Specificity of Goodpasture autoantibodies for the recombinant noncollagenous domains of human type IV collagen.

Type IV collagen has recently emerged as a family composed of five known chains (alpha 1-alpha 5), each of which contains a carboxyl-terminal noncollagenous domain (NC1) of approximately 230 amino acids. The NC1 domain of the alpha 3(IV) chain is the probable target for autoantibodies in patients with Goodpasture syndrome (GP), as evidenced from studies employing bovine type IV collagen. In the present experiments, the specificity of GP antibodies for the five NC1 domains of human type IV collagen was determined by using recombinant NC1 domains as the antigen. cDNAs encoding each NC1 domain were expressed in E. coli as fusion proteins with a 6-histidine amino-terminal leader. The recombinant NC1 monomers r alpha 1(IV), r alpha 2(IV), r alpha 3(IV), r alpha 4(IV), and r alpha 5(IV) were purified by affinity chromatography to the fusion protein using a nickel resin column, and then characterized by electrophoresis and immunoblot analysis using chain-specific peptide antibodies. The specificity of GP antibodies from four patients to these recombinant proteins was then further evaluated by immunoblot analysis and enzyme-linked immunosorbent assay measurements.

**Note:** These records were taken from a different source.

(* ===== verification/RustStd.v ===== *)
(** The parts of the Rust standard library that the off-chain crates
    (xcron-keeper-rs, xse-protocol) use on integers and strings.  A [&str] is a
    [string] of its UTF-8 bytes.  The off-chain crates are built by [cargo
    build --release], whose integer arithmetic wraps. *)

From Stdlib Require Export Ascii.
From stdpp Require Export pretty.
From S2P Require Import Prelude.

#[global] Open Scope N_scope.

(** ** [u128] *)

Definition u128_mod : N := 2 ^ 128.
Definition u128_add (a b : N) : N := (a + b) mod u128_mod.

Lemma u128_add_small a b : a + b < u128_mod → u128_add a b = a + b.
Proof. apply N.mod_small. Qed.

(** ** [str::parse::<u128>]

    At least one decimal digit, an optional plus sign, no overflow. *)

Definition digit_val (c : Ascii.ascii) : option N :=
  let n := Ascii.N_of_ascii c in
  if decide (48 ≤ n ∧ n ≤ 57) then Some (n - 48) else None.

Fixpoint parse_digits (acc : N) (s : string) : option N :=
  match s with
  | EmptyString => Some acc
  | String c s' =>
      d ← digit_val c;
      let acc' := acc * 10 + d in
      if decide (acc' < u128_mod) then parse_digits acc' s' else None
  end.

Definition parse_u128 (s : string) : option N :=
  match s with
  | EmptyString => None
  | String c s' =>
      if decide (c = "+"%char) then match s' with EmptyString => None | _ => parse_digits 0 s' end
      else parse_digits 0 s
  end.

Lemma parse_digits_bound s : ∀ acc v, acc < u128_mod → parse_digits acc s = Some v → v < u128_mod.
Proof.
  induction s as [|c s IH]; intros acc v Hacc Hp; [by simplify_eq/=|]. cbn [parse_digits] in Hp.
  destruct (digit_val c) as [d|]; [|done]. simpl in Hp. case_decide as Hd; [|done]. by eapply IH.
Qed.

Lemma parse_u128_bound s v : parse_u128 s = Some v → v < u128_mod.
Proof.
  unfold parse_u128. destruct s as [|c s]; [done|]. case_decide; [destruct s; [done|]|]; by apply parse_digits_bound.
Qed.

Lemma digit_val_pretty d : d < 10 → digit_val (pretty_N_char d) = Some d.
Proof.
  intros Hd. assert (d = 0 ∨ d = 1 ∨ d = 2 ∨ d = 3 ∨ d = 4 ∨ d = 5 ∨ d = 6 ∨ d = 7 ∨ d = 8 ∨ d = 9)
    as Hcases by lia. by destruct_or! Hcases; subst d.
Qed.

(** Reading back the digits that [to_string] writes. *)
Lemma parse_pretty_go n s : n < u128_mod → parse_digits 0 (pretty_N_go n s) = parse_digits n s.
Proof.
  intros Hn. revert s. induction (N.lt_wf_0 n) as [n _ IH]; intros s.
  destruct (decide (n = 0)) as [->|Hne]; [done|].
  rewrite pretty_N_go_step by lia.
  pose proof (N.div_lt n 10 ltac:(lia) eq_refl) as Hlt.
  rewrite IH by lia. simpl. rewrite digit_val_pretty by (apply N.mod_lt; lia). simpl.
  rewrite (N.mul_comm (n / 10)), <- (N.div_mod n 10) by lia. by rewrite decide_True.
Qed.

Lemma pretty_go_head n s :
  0 < n → ∃ d s', d < 10 ∧ pretty_N_go n s = String (pretty_N_char d) s'.
Proof.
  revert s. induction (N.lt_wf_0 n) as [n _ IH]; intros s Hn. rewrite pretty_N_go_step by done.
  pose proof (N.mod_lt n 10 ltac:(lia)).
  destruct (decide (n / 10 = 0)) as [Hz|Hz].
  - rewrite Hz, pretty_N_go_0. eauto.
  - apply IH; [by apply N.div_lt|by apply N.neq_0_lt_0].
Qed.

Lemma parse_to_string n : n < u128_mod → parse_u128 (pretty n) = Some n.
Proof.
  intros Hn. destruct (decide (n = 0)) as [->|Hne]; [done|].
  assert (pretty n = pretty_N_go n "") as -> by (unfold pretty, pretty_N; by rewrite decide_False).
  destruct (pretty_go_head n "" ltac:(lia)) as (d & s' & Hd & Hs).
  unfold parse_u128. rewrite Hs, <- Hs, decide_False, parse_pretty_go by
    (try done; intros Hc; apply (f_equal digit_val) in Hc; by rewrite digit_val_pretty in Hc).
  done.
Qed.

(** ** [format!("{:0wx}")] and [hex]

    The lowercase hexadecimal digits of a number, padded with zeros. *)

Definition hex_digit (d : N) : ascii := ascii_of_N (if decide (d < 10) then 48 + d else 87 + d).

Fixpoint hex_digits (fuel : nat) (n : N) : string :=
  match fuel with
  | O => ""
  | S fuel' =>
      if decide (n < 16) then String (hex_digit n) ""
      else hex_digits fuel' (n / 16) +:+ String (hex_digit (n mod 16)) ""
  end.

(** A number has at most as many hexadecimal as binary digits. *)
Definition format_x (n : N) : string := hex_digits (S (N.size_nat n)) n.

Fixpoint zeros (k : nat) : string :=
  match k with O => "" | S k' => String "0" (zeros k') end.

Definition format_0x (w : nat) (n : N) : string :=
  let s := format_x n in zeros (w - String.length s) +:+ s.

(** The bytes of a string written with two digits each. *)
Fixpoint hex_of (b : bytes) : string :=
  match b with [] => "" | x :: b' => format_0x 2 x +:+ hex_of b' end.

Lemma string_app_cons x (a b : string) : String x a +:+ b = String x (a +:+ b).
Proof. done. Qed.

Lemma string_app_assoc (a b c : string) : a +:+ (b +:+ c) = (a +:+ b) +:+ c.
Proof. induction a as [|x a IH]; [done|]. by rewrite !string_app_cons, IH. Qed.

Lemma string_app_nil (a : string) : a +:+ "" = a.
Proof. induction a as [|x a IH]; [done|]. by rewrite string_app_cons, IH. Qed.

Lemma string_length_app (a b : string) : String.length (a +:+ b) = (String.length a + String.length b)%nat.
Proof. induction a as [|x a IH]; [done|]. rewrite string_app_cons. simpl. by rewrite IH. Qed.

(** The last [w] hexadecimal digits. *)
Fixpoint hex_fixed (w : nat) (n : N) : string :=
  match w with O => "" | S w' => hex_fixed w' (n / 16) +:+ String (hex_digit (n mod 16)) "" end.

Lemma hex_fixed_0 w : hex_fixed w 0 = zeros w.
Proof.
  induction w as [|w IH]; [done|]. simpl. change (0 / 16) with 0. rewrite IH.
  clear IH. induction w as [|w IH]; [done|]. simpl zeros. by rewrite string_app_cons, IH.
Qed.

Lemma hex_digits_fixed w fuel n :
  n < 16 ^ N.of_nat (S w) → n < 16 ^ N.of_nat (S fuel) →
  zeros (S w - String.length (hex_digits (S fuel) n)) +:+ hex_digits (S fuel) n = hex_fixed (S w) n.
Proof.
  assert (∀ k m, m < 16 ^ N.of_nat (S (S k)) → m / 16 < 16 ^ N.of_nat (S k)) as Hdiv.
  { intros k m Hm. apply N.Div0.div_lt_upper_bound. by rewrite <- N.pow_succ_r', <- Nat2N.inj_succ. }
  revert fuel n. induction w as [|w IH]; intros fuel n Hn Hf; cbn [hex_digits]; case_decide as H16.
  - simpl. by rewrite N.mod_small.
  - change (16 ^ N.of_nat 1) with 16 in Hn. lia.
  - assert (hex_fixed (S (S w)) n = hex_fixed (S w) (n / 16) +:+ String (hex_digit (n mod 16)) "") as -> by done.
    rewrite N.div_small, N.mod_small, hex_fixed_0 by done. done.
  - destruct fuel as [|fuel]; [change (16 ^ N.of_nat 1) with 16 in Hf; lia|].
    assert (hex_fixed (S (S w)) n = hex_fixed (S w) (n / 16) +:+ String (hex_digit (n mod 16)) "") as -> by done.
    rewrite <- (IH fuel) by auto. rewrite string_length_app, string_app_assoc. simpl String.length.
    f_equal. f_equal. f_equal. lia.
Qed.

Lemma size_nat_bound n : n < 16 ^ N.of_nat (S (N.size_nat n)).
Proof.
  assert (n < 2 ^ N.of_nat (N.size_nat n)) as Hn.
  { destruct n as [|p]; [done|]. simpl N.size_nat.
    induction p as [p IH|p IH|]; simpl Pos.size_nat; rewrite ?Nat2N.inj_succ, ?N.pow_succ_r'; lia. }
  eapply N.lt_le_trans; [exact Hn|]. rewrite Nat2N.inj_succ, N.pow_succ_r'.
  pose proof (N.pow_le_mono_l 2 16 (N.of_nat (N.size_nat n)) ltac:(lia)). lia.
Qed.

(** Within its width, [format_0x] writes the last digits. *)
Lemma format_0x_fixed w n : n < 16 ^ N.of_nat (S w) → format_0x (S w) n = hex_fixed (S w) n.
Proof. intros Hn. apply hex_digits_fixed; [done|]. apply size_nat_bound. Qed.

Lemma hex_of_app a b : hex_of (a ++ b) = hex_of a +:+ hex_of b.
Proof. induction a as [|x a IH]; [done|]. simpl. by rewrite IH, string_app_assoc. Qed.

Abbreviation octets := (Forall (λ x, x < 256)).

Lemma hex_of_length b : octets b → String.length (hex_of b) = (2 * length b)%nat.
Proof.
  induction 1 as [|x b Hx _ IH]; [done|]. simpl hex_of.
  rewrite string_length_app, IH, (format_0x_fixed 1) by done. cbn [hex_fixed].
  rewrite !string_length_app. simpl. lia.
Qed.

Lemma string_bytes_length s : length (string_bytes s) = String.length s.
Proof. unfold string_bytes. rewrite length_map. induction s; simpl; congruence. Qed.

(** A number in [2 * k] digits is its [k] big-endian bytes in hexadecimal. *)
Lemma hex_fixed_bytes k n : hex_fixed (2 * k) n = hex_of (be_bytes k n).
Proof.
  revert n. induction k as [|k IH]; intros n; [done|].
  replace (2 * S k)%nat with (S (S (2 * k))) by lia. cbn [hex_fixed be_bytes].
  rewrite hex_of_app, <- IH, N.Div0.div_div, <- string_app_assoc.
  change (16 * 16) with 256. f_equal. simpl hex_of.
  rewrite format_0x_fixed, string_app_nil by (change (16 ^ N.of_nat 2) with 256; apply N.mod_lt; lia).
  cbn [hex_fixed].
  assert (n mod 256 = n mod 16 + 16 * (n / 16 mod 16)) as Hm
    by (change 256 with (16 * 16); by rewrite N.Div0.mod_mul_r).
  assert (n mod 256 / 16 = n / 16 mod 16) as ->.
  { rewrite Hm, N.mul_comm, N.div_add by lia. rewrite N.div_small; [lia|]. apply N.mod_lt. lia. }
  assert ((n mod 256) mod 16 = n mod 16) as ->.
  { rewrite Hm, N.mul_comm, N.Div0.mod_add, N.Div0.mod_mod. done. }
  rewrite N.Div0.mod_mod. done.
Qed.

(** ** Searching and cutting strings *)

(** [s.split(sep)] for a character: at least one piece. *)
Fixpoint split_on (sep : ascii) (s : string) : list string :=
  match s with
  | EmptyString => [""]
  | String c s' =>
      if decide (c = sep) then "" :: split_on sep s'
      else match split_on sep s' with
           | piece :: rest => String c piece :: rest
           | [] => [String c ""]
           end
  end.

(** [s.contains(pattern)] *)
Fixpoint contains (s pattern : string) : bool :=
  String.prefix pattern s || match s with EmptyString => false | String _ s' => contains s' pattern end.

(** [trim_start_matches] and [trim_end_matches] of a set of characters. *)
Fixpoint trim_start (P : ascii → bool) (s : string) : string :=
  match s with String c s' => if P c then trim_start P s' else s | EmptyString => "" end.
Fixpoint trim_end (P : ascii → bool) (s : string) : string :=
  match s with
  | EmptyString => ""
  | String c s' =>
      match trim_end P s' with
      | EmptyString => if P c then "" else String c ""
      | r => String c r
      end
  end.

(** The ASCII white space that [str::trim] removes. *)
Definition is_whitespace (c : ascii) : bool :=
  let n := N_of_ascii c in bool_decide (n = 32) || (bool_decide (9 ≤ n) && bool_decide (n ≤ 13)).
Definition trim (s : string) : string := trim_end is_whitespace (trim_start is_whitespace s).
(* ===== verification/KeeperTxProps.v ===== *)
(** Properties of the keeper's transactions: what a signature covers, and that
    the hexadecimal task is the one the Scheduler decodes. *)

From S2P Require Import Prelude Sdk Types RustStd KeeperTx.

(** ** Tokens: a string up to the first character of another class *)

Abbreviation chars := String.list_ascii_of_string.

Lemma chars_app a b : chars (a +:+ b) = chars a ++ chars b.
Proof. induction a as [|x a IH]; [done|]. rewrite string_app_cons. simpl. by rewrite IH. Qed.

Lemma chars_inj a b : chars a = chars b → a = b.
Proof.
  intros Hab. rewrite <- (String.string_of_list_ascii_of_string a), Hab.
  apply String.string_of_list_ascii_of_string.
Qed.

Lemma string_app_inv_l c (a b : string) : c +:+ a = c +:+ b → a = b.
Proof. intros Hab%(f_equal chars). rewrite !chars_app in Hab. by apply chars_inj, (app_inv_head (chars c)). Qed.

Section token.
Context (P : ascii → Prop).

(** [s] consists of [P] characters; [r] does not begin with one. *)
Definition all_chars (s : string) : Prop := Forall P (chars s).
Definition stops (r : string) : Prop := match r with String c _ => ¬ P c | EmptyString => True end.

Lemma token_inj a a' r r' :
  all_chars a → all_chars a' → stops r → stops r' → a +:+ r = a' +:+ r' → a = a' ∧ r = r'.
Proof.
  revert a'. induction a as [|x a IH]; intros [|y a'] Ha Ha' Hr Hr' Heq; rewrite ?string_app_cons in Heq.
  - done.
  - change (r = String y (a' +:+ r')) in Heq. subst r. inversion_clear Ha'. by destruct Hr.
  - change (String x (a +:+ r) = r') in Heq. subst r'. inversion_clear Ha. by destruct Hr'.
  - injection Heq as -> Heq. inversion_clear Ha. inversion_clear Ha'. by destruct (IH a') as [-> ->].
Qed.
End token.

(** ** The signing payload *)

Definition quote_free : string → Prop := all_chars (λ c, c ≠ quote).
Definition is_digit (c : ascii) : Prop := is_Some (digit_val c).

Lemma digit_pretty_char n : is_digit (pretty_N_char (n mod 10)).
Proof. eexists. apply digit_val_pretty, N.mod_lt. lia. Qed.

Lemma pretty_digits (n : N) : all_chars is_digit (pretty n).
Proof.
  unfold pretty, pretty_N. case_decide as Hn; [repeat constructor; eexists; reflexivity|].
  assert (∀ s, all_chars is_digit s → all_chars is_digit (pretty_N_go n s)) as Hgo; [|apply Hgo; constructor].
  clear Hn. induction (N.lt_wf_0 n) as [n _ IH]; intros s Hs.
  destruct (decide (n = 0)) as [->|Hne]; [done|]. rewrite pretty_N_go_step by lia.
  apply IH; [apply N.div_lt; lia|]. constructor; [apply digit_pretty_char|done].
Qed.

Lemma num_part_inj key n n' r r' :
  stops is_digit r → stops is_digit r' → num_part key n +:+ r = num_part key n' +:+ r' → n = n' ∧ r = r'.
Proof.
  intros Hr Hr' Heq. unfold num_part in Heq. rewrite <- !string_app_assoc in Heq.
  do 2 apply string_app_inv_l in Heq.
  apply (token_inj is_digit) in Heq as [Hn ->]; auto using pretty_digits. split; [|done].
  by apply (inj pretty).
Qed.

Lemma str_part_inj key s s' r r' :
  quote_free s → quote_free s' → str_part key s +:+ r = str_part key s' +:+ r' → s = s' ∧ r = r'.
Proof.
  intros Hs Hs' Heq. unfold str_part in Heq. rewrite <- !string_app_assoc in Heq.
  do 2 apply string_app_inv_l in Heq. unfold quoted in Heq.
  rewrite !string_app_cons in Heq. injection Heq as Heq. rewrite <- !string_app_assoc in Heq.
  apply (token_inj (λ c, c ≠ quote)) in Heq as [-> Heq]; try done; [|simpl; auto..].
  by apply string_app_inv_l in Heq.
Qed.

(** The payload written out, from its end. *)
Definition opt_tail {A} (f : A → string) (o : option A) : string :=
  match o with Some a => "," +:+ f a | None => "" end.
Definition tail_relayer (t : Transaction) : string := opt_tail (str_part "relayer") (relayer t) +:+ "}".
Definition tail_options t : string := opt_tail (num_part "options") (options t) +:+ tail_relayer t.
Definition tail_chain t : string :=
  "," +:+ str_part "chainID" (chain_id t) +:+ "," +:+ num_part "version" (version t) +:+ tail_options t.
Definition tail_data t : string := opt_tail (str_part "data") (data t) +:+ tail_chain t.
Definition flat_payload t : string :=
  "{" +:+ num_part "nonce" (nonce t) +:+ "," +:+ str_part "value" (value t) +:+ "," +:+
  str_part "receiver" (receiver t) +:+ "," +:+ str_part "sender" (sender t) +:+ "," +:+
  num_part "gasPrice" (gas_price t) +:+ "," +:+ num_part "gasLimit" (gas_limit t) +:+ tail_data t.

Lemma serialize_flat t : serialize_for_signing t = Ok (flat_payload t).
Proof.
  unfold serialize_for_signing, flat_payload, tail_data, tail_chain, tail_options, tail_relayer, opt_tail, opt_part.
  destruct (data t), (options t), (relayer t); cbn [app String.concat];
    rewrite <- !string_app_assoc; reflexivity.
Qed.

(** The strings of a transaction: bech32 addresses, decimal amounts, base64. *)
Record printable (t : Transaction) : Prop := {
  pr_value : quote_free (value t);
  pr_receiver : quote_free (receiver t);
  pr_sender : quote_free (sender t);
  pr_chain : quote_free (chain_id t);
  pr_data : ∀ d, data t = Some d → quote_free d;
  pr_relayer : ∀ r, relayer t = Some r → quote_free r;
}.

Lemma not_digit_comma : ¬ is_digit ",".
Proof. by intros [? ?]. Qed.
Lemma not_digit_brace : ¬ is_digit "}".
Proof. by intros [? ?]. Qed.
#[local] Hint Resolve not_digit_comma not_digit_brace : core.

Lemma stops_relayer t : stops is_digit (tail_relayer t).
Proof. unfold tail_relayer. destruct (relayer t); simpl; auto. Qed.
Lemma stops_options t : stops is_digit (tail_options t).
Proof. unfold tail_options. destruct (options t); [simpl; auto|apply stops_relayer]. Qed.
Lemma stops_data t : stops is_digit (tail_data t).
Proof. unfold tail_data, tail_chain. destruct (data t); simpl; auto. Qed.

(** Each tail determines the fields it prints. *)
Lemma tail_relayer_inj t t' :
  printable t → printable t' → tail_relayer t = tail_relayer t' → relayer t = relayer t'.
Proof.
  intros Ht Ht' Heq. unfold tail_relayer in Heq.
  destruct (relayer t) as [r|] eqn:Hr, (relayer t') as [r'|] eqn:Hr'; try done.
  simpl in Heq. rewrite <- !string_app_assoc in Heq. apply string_app_inv_l in Heq.
  apply str_part_inj in Heq as [-> _]; eauto using pr_relayer.
Qed.

Lemma tail_options_inj t t' :
  printable t → printable t' → tail_options t = tail_options t' →
  options t = options t' ∧ relayer t = relayer t'.
Proof.
  intros Ht Ht' Heq. unfold tail_options in Heq.
  destruct (options t) as [o|], (options t') as [o'|]; simpl in Heq.
  - rewrite <- !string_app_assoc in Heq. apply string_app_inv_l in Heq.
    apply num_part_inj in Heq as [-> Heq]; auto using stops_relayer, tail_relayer_inj.
  - unfold tail_relayer in Heq. by destruct (relayer t').
  - unfold tail_relayer in Heq. by destruct (relayer t).
  - split; [done|]. by apply tail_relayer_inj.
Qed.
(** serde_json: the [code] and the [data] of the two kinds of response. *)
Class SendApi := {
  parse_send : string → option (option string * option string);
  parse_send_multiple : string → option (option string * option (gmap string string));
  json_of_txs : list Transaction → result string;
}.

Definition SHARD_MISMATCH : string := "different shard ID".
Definition success_status (status : N) : bool := bool_decide (status = 201) || bool_decide (status = 200).

(** The task of one gateway, for a response parsed by [parse] and a result
    taken from its data by [use]. *)
Definition gateway_task {D A} (parse : string → option (option string * option D)) (use : D → A)
    (answer : HttpAnswer) : result A :=
  match answer with
  | NotSent error => Err error
  | Answered status body =>
      if success_status status then
        match parse body with
        | Some (code, data) =>
            if decide (code = Some "successful") then
              match data with Some d => Ok (use d) | None => Err body end
            else Err body
        | None => Err body
        end
      else if contains body "different shard ID" then Err SHARD_MISMATCH
      else Err body
  end.

(** [futures::future::select_ok] on tasks that end in this order: the first
    success, or the last error; it panics without tasks. *)
Fixpoint select_ok {A} (ended : list (result A)) : result A :=
  match ended with
  | [] => Err PANIC
  | [r] => r
  | Ok a :: _ => Ok a
  | Err _ :: rest => select_ok rest
  end.

Section broadcast.
Context `{Crates, !SendApi}.

(** [gateways] is the order in which the answers of [base_urls] arrive. *)
Definition hedged {A} (task : HttpAnswer → result A) (route failed : string) (answer : string → HttpAnswer)
    (gateways : list string) : result A :=
  match gateways with
  | [] => Err PANIC
  | _ =>
      match select_ok ((λ base_url, task (answer (base_url +:+ route))) <$> gateways) with
      | Ok a => Ok a
      | Err e => Err (failed +:+ e)
      end
  end.

Definition SEND_FAILED : string := "Hedged Broadcast Failed on all nodes. Last Error: ".
Definition BATCH_FAILED : string := "Hedged Batch Broadcast Failed. Last Error: ".

(** The answers may depend on what is posted. *)
Definition broadcast_tx (answer : string → string → HttpAnswer) (gateways : list string) (tx : Transaction)
  : result string :=
  match json_of_tx tx with
  | Err x => Err x
  | Ok payload =>
      hedged (gateway_task parse_send id) "/transaction/send" SEND_FAILED (answer payload) gateways
  end.

Definition broadcast_tx_batch (answer : string → string → HttpAnswer) (gateways : list string)
    (txs : list Transaction) : result N :=
  match txs with
  | [] => Ok 0
  | _ =>
      match json_of_txs txs with
      | Err x => Err x
      | Ok payload =>
          hedged (gateway_task parse_send_multiple (λ hashes, N.of_nat (size hashes)))
            "/transaction/send-multiple" BATCH_FAILED (answer payload) gateways
      end
  end.
End broadcast.

(** serde_json and reqwest: the account and the error of an account response
    ([None] when the body does not parse), the status of a status response, and
    the name of a status code. *)
Class AccountApi := {
  parse_account : string → option (option N * option string);
  parse_status : string → option (option string);
  status_name : N → string;
}.
Definition NOT_JSON : string := "the response is not the expected JSON".
Definition NO_STATUS : string := "Status not found in response".

Section requests.
Context `{!AccountApi}.

(** [answer url] is what comes back from a GET. *)
Definition fetch_nonce_single_node (answer : string → HttpAnswer) (address base_url : string) : result N :=
  match answer (base_url +:+ "/address/" +:+ address) with
  | NotSent error => Err error
  | Answered status body =>
      if decide (status ≠ 200) then Err ("Failed to fetch nonce. Status: " +:+ status_name status)
      else
        match parse_account body with
        | None => Err NOT_JSON
        | Some (Some account_nonce, _) => Ok account_nonce
        | Some (None, error) => Err ("API Error: " +:+ default "" error)
        end
  end.

Definition fetch_tx_status (net : MultiversXNetwork) (answer : string → HttpAnswer) (tx_hash : string) : result string :=
  match url_at net (current_index net) with
  | Err x => Err x
  | Ok base_url =>
      match answer (base_url +:+ "/transaction/" +:+ tx_hash +:+ "/status") with
      | NotSent error => Err error
      | Answered status body =>
          if decide (status ≠ 200) then Err "Failed to fetch tx status"
          else
            match parse_status body with
            | None => Err NOT_JSON
            | Some (Some s) => Ok s
            | Some None => Err NO_STATUS
            end
      end
  end.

The GP antibodies reacted strongly with the r alpha 3(IV) NC1 domain but were not reactive when tested against the other four recombinant monomers. In contrast, neither antisera from patients with two other forms of autoimmune disease (anti-tubular basement membrane disease and Wegener's syndrome) nor normal control sera bound to any of the recombinant NC1 moieties. These results unambiguously establish that GP antibodies are specifically targeted to the NC1 domain of the alpha 3(IV) chain of human type IV collagen. The findings also establish a methodology for large scale preparation of r alpha 3(IV) NC1 domain for use in diagnostic tests and development of therapeutic procedures and offer a strategy for the elucidation of a more complete GP epitope by site-directed mutagenesis.